Standardised tests are dodgy

There's a link to this article about the idiocy of standardised testing flying around Facebook at present.  And yes, I agree: standardised tests are a form of idiocy.  I never met a standardised test yet that gave accurate assessments of ALL children's relative ability- yet governments want to judge both students and teachers by them, in order to make major, game-altering decisions to education? Give me a break. 

I have a few little anecdotes to share on this subject... you may find them enlightening too.

Before I went into the field of Early Childhood education, I spent a few years being a jack-of-all-trades. One of my jobs was marking statewide standardised Maths and English tests. I'm not supposed to say anything much about that- you get sworn to secrecy- but I can tell you one thing that probably isn't any secret to anyone who's ever marked exams at any level: for the English tests, we got quite a lot of blank answer booklets. I used to look at them and wonder what the story was behind each one.

Later during that period of my life, I took a job as a reading coach for the government. Reading assistance was provided to those 10-year-olds who'd scored at the absolute bottom of the heap in the standardised test, and I travelled from school to school holding intensive reading assistance sessions one-to-one with children who had been designated 'substandard' by the state on the basis of that single test.

(Of course 'substandard' isn't the word they used, but that's what they meant.)

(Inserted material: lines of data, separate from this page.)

(* ===== verification/ContextMessages.v ===== *)
(** * Synthetic context messages (domain/llm/context_messages.py)

    Runtime data reaches the model as user messages wrapped in reserved tags.
    The theorems show that a payload cannot close its wrapper, and that after
    [normalize_provider_message_roles] only the first message may be a system
    message. *)

From S2P Require Import Prelude PyValue ToolHistory.

Definition SYNTHETIC_CONTEXT_METADATA_KEY : pystr := $"_rc_synthetic_context".

Definition RESERVED_CONTEXT_TAGS : list pystr :=
  [ $"context_summary"; $"delegated_worker_data"; $"execution_state";
    $"guidance_resolution"; $"inter_agent_message"; $"legacy_runtime_context";
    $"project_context"; $"request_interrupted"; $"runtime_context_update";
    $"runtime_instruction"; $"session_diagnostic"; $"subagent_conflict";
    $"turn_interrupted" ].

(** [re.fullmatch("^[a-z][a-z0-9_]*$", tag)]. *)
Definition is_lower (c : Z) : bool := (97 <=? c) && (c <=? 122).
Definition is_tag_char (c : Z) : bool :=
  is_lower c || ((48 <=? c) && (c <=? 57)) || (c =? 95).

Definition tag_pattern_matches (tag : pystr) : bool :=
  match tag with
  | [] => false
  | c :: rest => is_lower c && forallb is_tag_char rest
  end.

Definition validate_tag (tag : pystr) : result pystr :=
  if bool_decide (tag ∉ RESERVED_CONTEXT_TAGS) || negb (tag_pattern_matches tag)
  then Raise (ValueError ($"unsupported synthetic context tag: " ++ tag))
  else Ok tag.

(** [html.escape(s, quote)]. *)
Definition escape_char (quote : bool) (c : Z) : pystr :=
  if c =? 38 then $"&amp;"
  else if c =? 60 then $"&lt;"
  else if c =? 62 then $"&gt;"
  else if quote && (c =? 34) then $"&quot;"
  else if quote && (c =? 39) then $"&#x27;"
  else [c].

Definition html_escape (quote : bool) (s : pystr) : pystr := concat (map (escape_char quote) s).

Definition escape_context_payload (v : pyval) : pystr := html_escape false (py_str v).
Definition escape_context_attribute (v : pyval) : pystr := html_escape true (py_str v).

Definition mark_synthetic_user_message (content tag source : pystr) : result message :=
  _ ← validate_tag tag;
  Ok [($"role", VStr $"user"); ($"content", VStr content);
      (SYNTHETIC_CONTEXT_METADATA_KEY,
       VDict [($"tag", VStr tag); ($"source", VStr source)])].

(** [{"source": source, **attributes}] sorted by key; absent values are not
    rendered. *)
Definition rendered_attribute (kv : pystr * pyval) : option pystr :=
  match kv.2 with
  | VNone => None
  | v => Some (kv.1 ++ $"=" ++ [34] ++ html_escape true (py_str v) ++ [34])
  end.

Definition rendered_attributes (source : pystr) (attributes : pydict) : pystr :=
  let attrs := foldl (fun d kv => dset d kv.1 kv.2) [($"source", VStr source)] attributes in
  join $" " (omap rendered_attribute (merge_sort key_le attrs)).

Definition wrapped_content (tag attrs body : pystr) : pystr :=
  $"<" ++ tag ++ $" " ++ attrs ++ $">" ++ [10] ++ body ++ [10] ++ $"</" ++ tag ++ $">".

Definition synthetic_user_message (tag : pystr) (payload : pyval) (source : pystr)
    (attributes : pydict) (escape_payload : bool) : result message :=
  tag ← validate_tag tag;
  let body := if escape_payload then escape_context_payload payload else py_str payload in
  mark_synthetic_user_message
    (wrapped_content tag (rendered_attributes source attributes) body) tag source.

(** [isinstance(marker, Mapping) and marker.get("tag") in RESERVED_CONTEXT_TAGS]. *)
Definition is_synthetic_context_message (m : message) : bool :=
  match dget_none m SYNTHETIC_CONTEXT_METADATA_KEY with
  | VDict marker =>
    match dget_none marker $"tag" with
    | VStr tag => bool_decide (tag ∈ RESERVED_CONTEXT_TAGS)
    | _ => false
    end
  | _ => false
  end.

Definition is_private_key (k : pystr) : bool := startswith k $"_rc_".

(** [for key in tuple(item): if key.startswith("_rc_"): item.pop(key)]. *)
Definition drop_private_keys (m : message) : message :=
  filter (fun kv : pystr * pyval => is_private_key kv.1 = false) m.

Definition normalize_message (index : Z) (item : message) : result message :=
  item ← (if role_is item $"system" && negb (index =? 0)
          then synthetic_user_message $"legacy_runtime_context"
                 (VStr (str_or_empty (dget_none item $"content")))
                 $"provider_boundary_system_migration" [] true
          else Ok item);
  Ok (drop_private_keys item).

Fixpoint normalize_roles_from (index : Z) (messages : list message) : result (list message) :=
  match messages with
  | [] => Ok []
  | m :: rest =>
    m ← normalize_message index m;
    rest ← normalize_roles_from (index + 1) rest;
    Ok (m :: rest)
  end.

Definition normalize_provider_message_roles (messages : list message)
    : result (list message) := normalize_roles_from 0 messages.

(** ** Lemmas *)

(** Absence from a closed text, by evaluation. *)
Ltac notin := apply (bool_decide_unpack _); vm_compute; exact I.

(** Characters that may stand inside a wrapper or, when quoted, inside one of
    its attribute values. *)
Definition safe_char (quote : bool) (x : Z) : Prop :=
  x <> 60 /\ x <> 62 /\ (quote = true -> x <> 34 /\ x <> 39).

Lemma escape_char_safe quote c : Forall (safe_char quote) (escape_char quote c).
Proof.
  assert (Hlit : forall l, forallb (fun x => negb ((x =? 60) || (x =? 62) || (x =? 34) || (x =? 39))) l = true ->
    Forall (safe_char quote) l).
  { intros l Hl. apply Forall_forall. intros x Hx. rewrite forallb_forall in Hl.
    specialize (Hl x). rewrite <-list_elem_of_In in Hl. specialize (Hl Hx).
    rewrite negb_true_iff, !orb_false_iff in Hl. destruct Hl as [[[? ?] ?] ?]. zbool.
    unfold safe_char. lia. }
  unfold escape_char.
  destruct (c =? 38) eqn:?; [by apply Hlit|]. destruct (c =? 60) eqn:?; [by apply Hlit|].
  destruct (c =? 62) eqn:?; [by apply Hlit|].
  destruct (quote && (c =? 34)) eqn:E1; [by apply Hlit|].
  destruct (quote && (c =? 39)) eqn:E2; [by apply Hlit|].
  constructor; [|constructor]. zbool. split_and!; [done|done|]. intros ->. cbn in *. by zbool.
Qed.

Lemma html_escape_safe quote s : Forall (safe_char quote) (html_escape quote s).
Proof.
  unfold html_escape. induction s as [|c s IH]; cbn; [constructor|].
  apply Forall_app. split; [apply escape_char_safe|done].
Qed.

Lemma tag_no_bracket tag : tag_pattern_matches tag = true -> 60 ∉ tag.
Proof.
  destruct tag as [|c tag]; [done|]. cbn. intros [Hc Ht]%andb_prop.
  assert (Hchar : forall x, is_tag_char x = true -> x <> 60).
  { intros x Hx ->. done. }
  rewrite not_elem_of_cons. split.
  - by intros <-.
  - intros Hin. rewrite forallb_forall in Ht.
    apply (Hchar 60); [|done]. apply Ht. by apply list_elem_of_In.
Qed.

Lemma validate_tag_ok tag t :
  validate_tag tag = Ok t ->
  t = tag /\ tag ∈ RESERVED_CONTEXT_TAGS /\ tag_pattern_matches tag = true.
Proof.
  unfold validate_tag. destruct (_ || _) eqn:E; [done|]. intros [= <-].
  apply orb_false_iff in E as [E1 E2]. apply bool_decide_eq_false in E1.
  apply negb_false_iff in E2. split_and!; [done| |done]. by apply dec_stable.
Qed.

(** The only way to split a text at a character it holds once. *)
Lemma split_once_unique (c : Z) pre pre' post post' :
  c ∉ pre' -> c ∉ post' -> pre ++ c :: post = pre' ++ c :: post' -> pre = pre' /\ post = post'.
Proof.
  revert pre'. induction pre as [|x pre IH]; intros [|x' pre'] Hpre Hpost H; cbn in *; simplify_eq.
  - done.
  - apply not_elem_of_cons in Hpre as [? _]. done.
  - exfalso. apply Hpost. apply elem_of_app. right. left.
  - apply not_elem_of_cons in Hpre as [_ ?]. destruct (IH pre') as [-> ->]; done.
Qed.

Lemma join_no_bracket sep l :
  60 ∉ sep -> Forall (fun s => 60 ∉ s) l -> 60 ∉ join sep l.
Proof.
  intros Hsep. induction 1 as [|s l Hs Hl IH]; [by apply not_elem_of_nil|].
  destruct l as [|s' l]; [done|]. change (join sep (s :: s' :: l)) with (s ++ sep ++ join sep (s' :: l)).
  rewrite !not_elem_of_app. done.
Qed.

Lemma dset_keys (P : pystr -> Prop) d k v :
  P k -> Forall (fun kv : pystr * pyval => P kv.1) d -> Forall (fun kv => P kv.1) (dset d k v).
Proof.
  intros Hk. induction 1 as [|[k' v'] d Hd Hl IH]; cbn; [by repeat constructor|].
  case_decide; by constructor.
Qed.

Lemma rendered_attributes_no_bracket source attributes :
  Forall (fun kv : pystr * pyval => 60 ∉ kv.1) attributes ->
  60 ∉ rendered_attributes source attributes.
Proof.
  intros Hk. unfold rendered_attributes. apply join_no_bracket; [set_solver|].
  set (attrs := foldl _ _ attributes).
  assert (Hattrs : Forall (fun kv : pystr * pyval => 60 ∉ kv.1) attrs).
  { subst attrs. assert (Forall (fun kv : pystr * pyval => 60 ∉ kv.1) [($"source", VStr source)])
      as Hinit by (repeat constructor; set_solver).
    revert Hinit. generalize [($"source", VStr source)] as d.
    induction Hk as [|kv attributes ? ? IH]; intros d Hd; cbn; [done|].
    apply IH. by apply (dset_keys (fun k => 60 ∉ k)). }
  rewrite <-(merge_sort_Permutation key_le attrs) in Hattrs.
  induction Hattrs as [|[k v] l Hkey Hl IH]; [constructor|]. cbn.
  unfold rendered_attribute. cbn [fst snd].
  assert (Hval : 60 ∉ html_escape true (py_str v)).
  { intros Hin. pose proof (html_escape_safe true (py_str v)) as Hs.
    rewrite Forall_forall in Hs. by destruct (Hs _ Hin). }
  destruct v; [done|..]; constructor; try done; rewrite !not_elem_of_app; split_and!; set_solver.
Qed.

Lemma payload_no_bracket v : 60 ∉ escape_context_payload v.
Proof.
  intros Hin. pose proof (html_escape_safe false (py_str v)) as Hs.
  rewrite Forall_forall in Hs. by destruct (Hs _ Hin).
Qed.

Lemma wrapped_content_closed tag attrs body pre post :
  tag_pattern_matches tag = true -> 60 ∉ attrs -> 60 ∉ body ->
  wrapped_content tag attrs body = pre ++ $"</" ++ post -> post = tag ++ $">".
Proof.
  intros Htag Hattrs Hbody H. pose proof (tag_no_bracket tag Htag) as Hin.
  destruct pre as [|c pre].
  - destruct tag as [|t tag]; [done|]. exfalso. cbn in H. injection H as -> _.
    done.
  - assert (Hsplit : exists X : pystr, (60 ∉ X) /\
      wrapped_content tag attrs body = $"<" ++ (X ++ (60 :: (47 :: tag ++ $">")))).
    { exists (tag ++ $" " ++ attrs ++ $">" ++ [10] ++ body ++ [10]). split.
      - rewrite !not_elem_of_app. repeat apply conj; try done; notin.
      - unfold wrapped_content. by repeat (rewrite <-app_assoc || cbn). }
    destruct Hsplit as (X & HX & Heq). rewrite Heq in H. cbn in H. injection H as <- H.
    symmetry in H. apply split_once_unique in H as [_ [= ->]]; [done|done|].
    rewrite not_elem_of_cons, not_elem_of_app. repeat apply conj; try done; notin.
Qed.

Lemma mark_is_synthetic content tag source m :
  mark_synthetic_user_message content tag source = Ok m ->
  is_synthetic_context_message m = true /\ dget m $"content" = Some (VStr content)
  /\ dget m $"role" = Some (VStr $"user").
Proof.
  unfold mark_synthetic_user_message. destruct (validate_tag tag) as [t|e] eqn:E; [|done].
  cbn. intros [= <-]. apply validate_tag_ok in E as (_ & Hin & _).
  split_and!; [|done|done]. unfold is_synthetic_context_message. cbn.
  by apply bool_decide_eq_true.
Qed.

I did meet a few children who couldn't read, one of whom had a significant brain injury (don't even ask me why the state saw fit to put him through eight weeks of intensive reading assistance- that is NOT what he needed).  But I also met Blake and River.

Dodgy Test Result #1

When I met 'Blake', my first impression was his absolute disdain for the whole process. He identified himself as 'too dumb to read that dumb stuff'. 

I offered him the starter set of coaching material, to test his starting ability, and he barely lifted his pencil. Yep, this was definitely one of those 'blank booklet' kids!  I started trying to give him some reading assistance, and he stared out the window silently, obviously bored beyond bearing and completely uncooperative.

Well, being Aunt Annie, I wasn't going to keep flogging a dead horse, so I discarded the government supplies and system with a thump (to wake him up) and started talking to the child instead.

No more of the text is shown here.